By forcing the body to increase its metabolism to maintain body heat, cold takes resources away from the immune system. This leads to a decrease in harmful immune cells and therefore improves the symptoms of the disease.
“While the concept of prioritising the thermogenic over the immune response is evidently protective against autoimmunity, it is worth noting that cold exposure increases susceptibility to certain infections. Thus, our work could be relevant not only for neuroinflammation but also other immune-mediated or infectious diseases, which warrants further investigation,” adds Mirko Trajkovski.
Autoimmune diseases on the rise
The improvement in living conditions in Western countries, which has been noticeable over the past decades, has gone hand in hand with an increase in cases of autoimmune diseases.
“While this increase is undoubtedly multifactorial, the fact that we have an abundance of energy resources at our disposal may play an important but as yet poorly understood role in autoimmune disease development,” concludes Doron Merkler.
Cold Exposure Protects from Neuroinflammation Through Immunologic Reprogramming
Autoimmunity is energetically costly, but the impact of a metabolically active state on immunity and immune-mediated diseases is unclear. Ly6Chi monocytes are key effectors in CNS autoimmunity with an elusive role in priming naive autoreactive T cells.
Here, we provide unbiased analysis of the immune changes in various compartments during cold exposure and show that this energetically costly stimulus markedly ameliorates active experimental autoimmune encephalomyelitis (EAE).
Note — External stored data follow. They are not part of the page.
Lemma buffer_update_ok u b : book_ok b -> check_update u = Ok tt -> synchronized_ b = false ->
  sm_lookup Z.ltb (mu_sequence u) (recovery_buffer_ b) <> None \/
  Z.of_nat (length (recovery_buffer_ b)) < max_recovery_buffer_ ->
  book_ok (buffer_update u b).
Proof.
  intros [H1 H2 H3 H4 _] Hu Hs Hc.
  destruct (sm_lookup Z.ltb (mu_sequence u) (recovery_buffer_ b)) eqn:E.
  - split; unfold buffer_update, sides; cbn; rewrite ?E; try done. by rewrite Hs.
  - destruct Hc as [Hc|Hc]; [done|]. split; unfold buffer_update, sides; cbn; rewrite ?E; try done.
    + apply Forall_forall. intros e He.
      apply (sm_insert_elem (P := fun _ => True)) in He as [-> | He]; [done| |done|apply sequences_any].
      rewrite Forall_forall in H2. by apply H2.
    + by apply (sm_sorted_insert (P := fun _ => True)); [|apply sequences_any|].
    + pose proof (length_sm_insert (mu_sequence u) u (recovery_buffer_ b)). lia.
    + by rewrite Hs.
Qed.

Lemma desynchronized_ok b l : book_ok b -> sides_ok l -> book_ok (desynchronized (with_sides l b)).
Proof. intros [H1 H2 H3 H4 _] Hl. destruct l. by split. Qed.

Lemma desynchronized_same b : book_ok b -> book_ok (desynchronized b).
Proof. intros [H1 H2 H3 H4 _]. by split. Qed.

Lemma apply_throws u b e b' : apply u b = (Throw e, b') -> b' = b /\ check_update u = Throw e.
Proof.
  unfold apply. destruct (check_update u); [|by intros [= <- <-]].
  repeat case_match; done.
Qed.

Lemma check_update_unit u x : check_update u = Ok x -> check_update u = Ok tt.
Proof. by destruct x. Qed.

Lemma apply_ok u b : book_ok b -> book_ok (apply u b).2.
Proof.
  intros Hb. pose proof Hb as [H1 H2 H3 H4 H5].
  unfold apply. destruct (check_update u) as [[]|] eqn:Eu; [|done].
  apply check_update_fields in Eu as Hu. destruct Hu as [Hp Hq].
  destruct (mu_sequence u <=? sequence_ b); [done|].
  destruct (synchronized_ b) eqn:Es; cbn [negb].
  - destruct (H5 eq_refl) as (C1 & C2 & C3). destruct (_ <? _); cbn [snd].
    + apply buffer_update_ok; [|done|done|right; unfold open_gap; cbn; rewrite C2; done].
      split; cbn; done.
    + pose proof (change_ok u _ H1 Hp Hq) as Hc.
      destruct (crosses (sides (with_sides _ _))) eqn:Ec; cbn [snd]; [by apply desynchronized_ok|].
      split; cbn; try done. all: try (by destruct (change u (sides b))); by rewrite C2, C3.
  - destruct (_ && _) eqn:E; cbn [snd]; [done|]. apply buffer_update_ok; try done.
    apply andb_false_iff in E as [E|E]; breflect; auto.
Qed.

Lemma replay_ok us : forall b, book_ok b -> Forall (fun u => check_update u = Ok tt) us ->
  exists b', replay us b = (Ok tt, b') /\ book_ok b'.
Proof.
  induction us as [|u us IH]; intros b Hb Hus; [by exists b|].
  apply Forall_cons in Hus as [Hu Hus]. cbn [replay]. destruct (_ <=? _); [by apply IH|].
  pose proof (apply_ok u b Hb) as Ho. destruct (apply u b) as [[d|e] b1] eqn:E; [by apply IH|].
  apply apply_throws in E as [_ E]. congruence.
Qed.

Lemma from_snapshot_ok s l b : snapshot_sides s = Ok l -> book_ok (from_snapshot s l b).
Proof.
  intros [Hl Hc]%snapshot_sides_ok. destruct l as [x y].
  by split; [|constructor|constructor|..].
Qed.

Lemma count_recovery_ok b : book_ok b -> book_ok (count_recovery b).
Proof. intros []. by split. Qed.

Lemma apply_snapshot_ok s b : book_ok b ->
  match snapshot_sides s with
  | Throw e => apply_snapshot s b = (Throw e, b)
  | Ok l => exists d b', apply_snapshot s b = (Ok d, b') /\ md_accepted d = true /\ book_ok b'
  end.
Proof.
  intros Hb. unfold apply_snapshot. destruct (snapshot_sides s) as [l|e] eqn:E; [|done].
  destruct (replay_ok ((recovery_buffer_ b).*2) (from_snapshot s l b)) as (b' & Hr & Hb').
  - by apply from_snapshot_ok.
  - apply Forall_fmap. eapply Forall_impl; [apply (bk_buffer b Hb)|]. by intros e' [_ He'].
  - cbv zeta. rewrite Hr. eexists _, _. split; [reflexivity|]. split; [done|].
    destruct (_ && synchronized_ b'); [by apply count_recovery_ok | done].
Qed.

Lemma batch_loop_ok first us : forall latest l latest' l', sides_ok l ->
  batch_loop first us latest l = Ok (latest', l') -> sides_ok l'.
Proof.
  induction us as [|u us IH]; intros latest l latest' l' Hl H; cbn [batch_loop] in H;
    [by injection H as <- <-|].
  destruct (validate_identity _ _) as [[]|]; [|done].
  destruct (guard_or (bool_decide (mu_venue u = _) && _) _) as [[]|]; [|done].
  destruct (guard_or (_ =? _) _) as [[]|]; [|done].
  destruct (validate_price _) as [[]|] eqn:Ep; [|done].
  destruct (validate_quantity _) as [[]|] eqn:Eq; [|done]. cbn in H.
  eapply IH; [|exact H]. apply change_ok; [done | by eapply validate_price_ok | done].
Qed.

Lemma apply_batch_ok us b : book_ok b -> book_ok (apply_batch us b).2.
Proof.
  intros Hb. pose proof Hb as [H1 H2 H3 H4 H5]. unfold apply_batch.
  destruct us as [|first us]; [done|]. destruct (validate_identity _ _) as [[]|]; [|done].
  destruct (synchronized_ b) eqn:Es; cbn [negb]; [|done].
  destruct (H5 eq_refl) as (C1 & C2 & C3).
  destruct (negb _); cbn [snd]; [by apply desynchronized_same|].
  destruct (batch_loop _ _ _ _) as [[latest l]|] eqn:E; [|done].
  pose proof (batch_loop_ok _ _ _ _ _ _ H1 E) as Hl.
  destruct (crosses l) eqn:Ec; cbn [snd]; [by apply desynchronized_same|].
  destruct l as [x y]. by split.
Qed.

(** ** Events *)

Inductive md_event :=
| FeedSnapshot (s : MarketDataSnapshot)
| FeedUpdate (u : MarketDataUpdate)
| FeedBatch (us : list MarketDataUpdate)
| FeedClear.

Definition md_step (b : Level2Book) (ev : md_event) : Level2Book :=
  match ev with
  | FeedSnapshot s => (apply_snapshot s b).2
  | FeedUpdate u => (apply u b).2
  | FeedBatch us => (apply_batch us b).2
  | FeedClear => clear b
  end.

Lemma md_step_ok b ev : book_ok b -> book_ok (md_step b ev).
Proof.
  intros Hb. destruct ev; cbn [md_step].
  - pose proof (apply_snapshot_ok s b Hb) as H. destruct (snapshot_sides s).
    + destruct H as (d & b' & -> & _ & H). done.
    + by rewrite H.
  - by apply apply_ok.
  - by apply apply_batch_ok.
  - apply book_ok_empty.
Qed.

Lemma md_run_ok evs : book_ok (foldl md_step Level2Book0 evs).
Proof.
  assert (H : forall b, book_ok b -> book_ok (foldl md_step b evs)); [|apply H, book_ok_empty].
  induction evs as [|ev evs IH]; intros b Hb; [done|]. by apply IH, md_step_ok.
Qed.

Lemma best_prices_ok b bid ask : book_ok b -> best_bid b = Some bid -> best_ask b = Some ask ->
  synchronized_ b = true -> dlt (ml_price bid) (ml_price ask) = true.
Proof.
  intros [[[K1 _ _] [K2 _ _]] _ _ _ H] H1 H2 Hs. destruct (H Hs) as (Hc & _).
  unfold best_bid, best_ask, crosses, sides, sm_keys in *. cbn [fst snd] in *.
  destruct (bids_ b) as [|[p q] bs]; [done|]. destruct (asks_ b) as [|[p' q'] as']; [done|].
  injection H1 as <-. injection H2 as <-. cbn. apply Forall_cons in K1 as [K1 _].
  apply Forall_cons in K2 as [K2 _]. cbn in *.
  destruct (dlt p p') eqn:E; [done|]. apply dlt_false_dle in E; [unfold dge in Hc; unfold dle in E; congruence|..];
    apply isfinite_number; [by apply dpositive_inv in K1 as (? & ? & ->) | by apply dpositive_inv in K2 as (? & ? & ->)].
Qed.

(** Whatever snapshots, updates and batches arrive, valid or not, the
    prices of each side are positive and strictly sorted, best first, the
    quantities exceed the tolerance; a synchronized book is not crossed or
    locked, has nothing buffered and misses nothing; the buffer is bounded; an
    update throws only for what is wrong with itself and then changes nothing,
    and a snapshot is refused only for its own contents: the replay of the
    buffered updates never throws. *)
Theorem level2_book_consistent evs b : b = foldl md_step Level2Book0 evs ->
  StronglySorted (fun p q => dgt p q = true) (bids_ b).*1 /\
  StronglySorted (fun p q => dlt p q = true) (asks_ b).*1 /\
  Forall (fun e => dpositive e.1 = true /\ dgt e.2 level_epsilon = true) (bids_ b ++ asks_ b) /\
  Z.of_nat (buffered_update_count b) <= max_recovery_buffer_ /\
  (synchronized_ b = true ->
     (forall bid ask, best_bid b = Some bid -> best_ask b = Some ask ->
        dlt (ml_price bid) (ml_price ask) = true) /\
     buffered_update_count b = O /\ missing_sequence_ b = 0) /\
  (forall u e b', apply u b = (Throw e, b') -> b' = b /\ check_update u = Throw e) /\
  (forall s, match snapshot_sides s with
             | Throw e => apply_snapshot s b = (Throw e, b)
             | Ok _ => exists d b', apply_snapshot s b = (Ok d, b') /\ md_accepted d = true
             end).
Proof.
  intros ->. pose proof (md_run_ok evs) as Hb. set (b := foldl _ _ _) in *.
  pose proof Hb as [[[K1 S1 Q1] [K2 S2 Q2]] _ _ H3 H4]. cbn [fst snd sides] in *.
  split_and!; try done.
  - apply Forall_app. unfold sm_keys in *. rewrite Forall_fmap in K1, K2.
    split; apply Forall_and; (split; [done|]); [eapply Forall_impl; [exact Q1|] | eapply Forall_impl; [exact Q2|]];
      by intros e [_ He].
  - intros Hs. destruct (H4 Hs) as (_ & E & Hm). unfold buffered_update_count. rewrite E.
    split_and!; try done. intros bid ask H1 H2. by apply (best_prices_ok b).
  - intros u e b'. apply apply_throws.
  - intros s. pose proof (apply_snapshot_ok s b Hb) as H. destruct (snapshot_sides s); [|done].
    destruct H as (d & b' & H1 & H2 & _). by exists d, b'.
Qed.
Cold exposure decreases MHCII on monocytes at steady state and in various inflammatory mouse models and suppresses T cell priming and pathogenicity through the modulation of monocytes. Genetic or antibody-mediated monocyte depletion or adoptive transfer of Th1- or Th17-polarized cells for EAE abolishes the cold-induced effects on T cells or EAE, respectively.
These findings provide a mechanistic link between environmental temperature and neuroinflammation and suggest competition between cold-induced metabolic adaptations and autoimmunity as energetic trade-off beneficial for the immune-mediated diseases.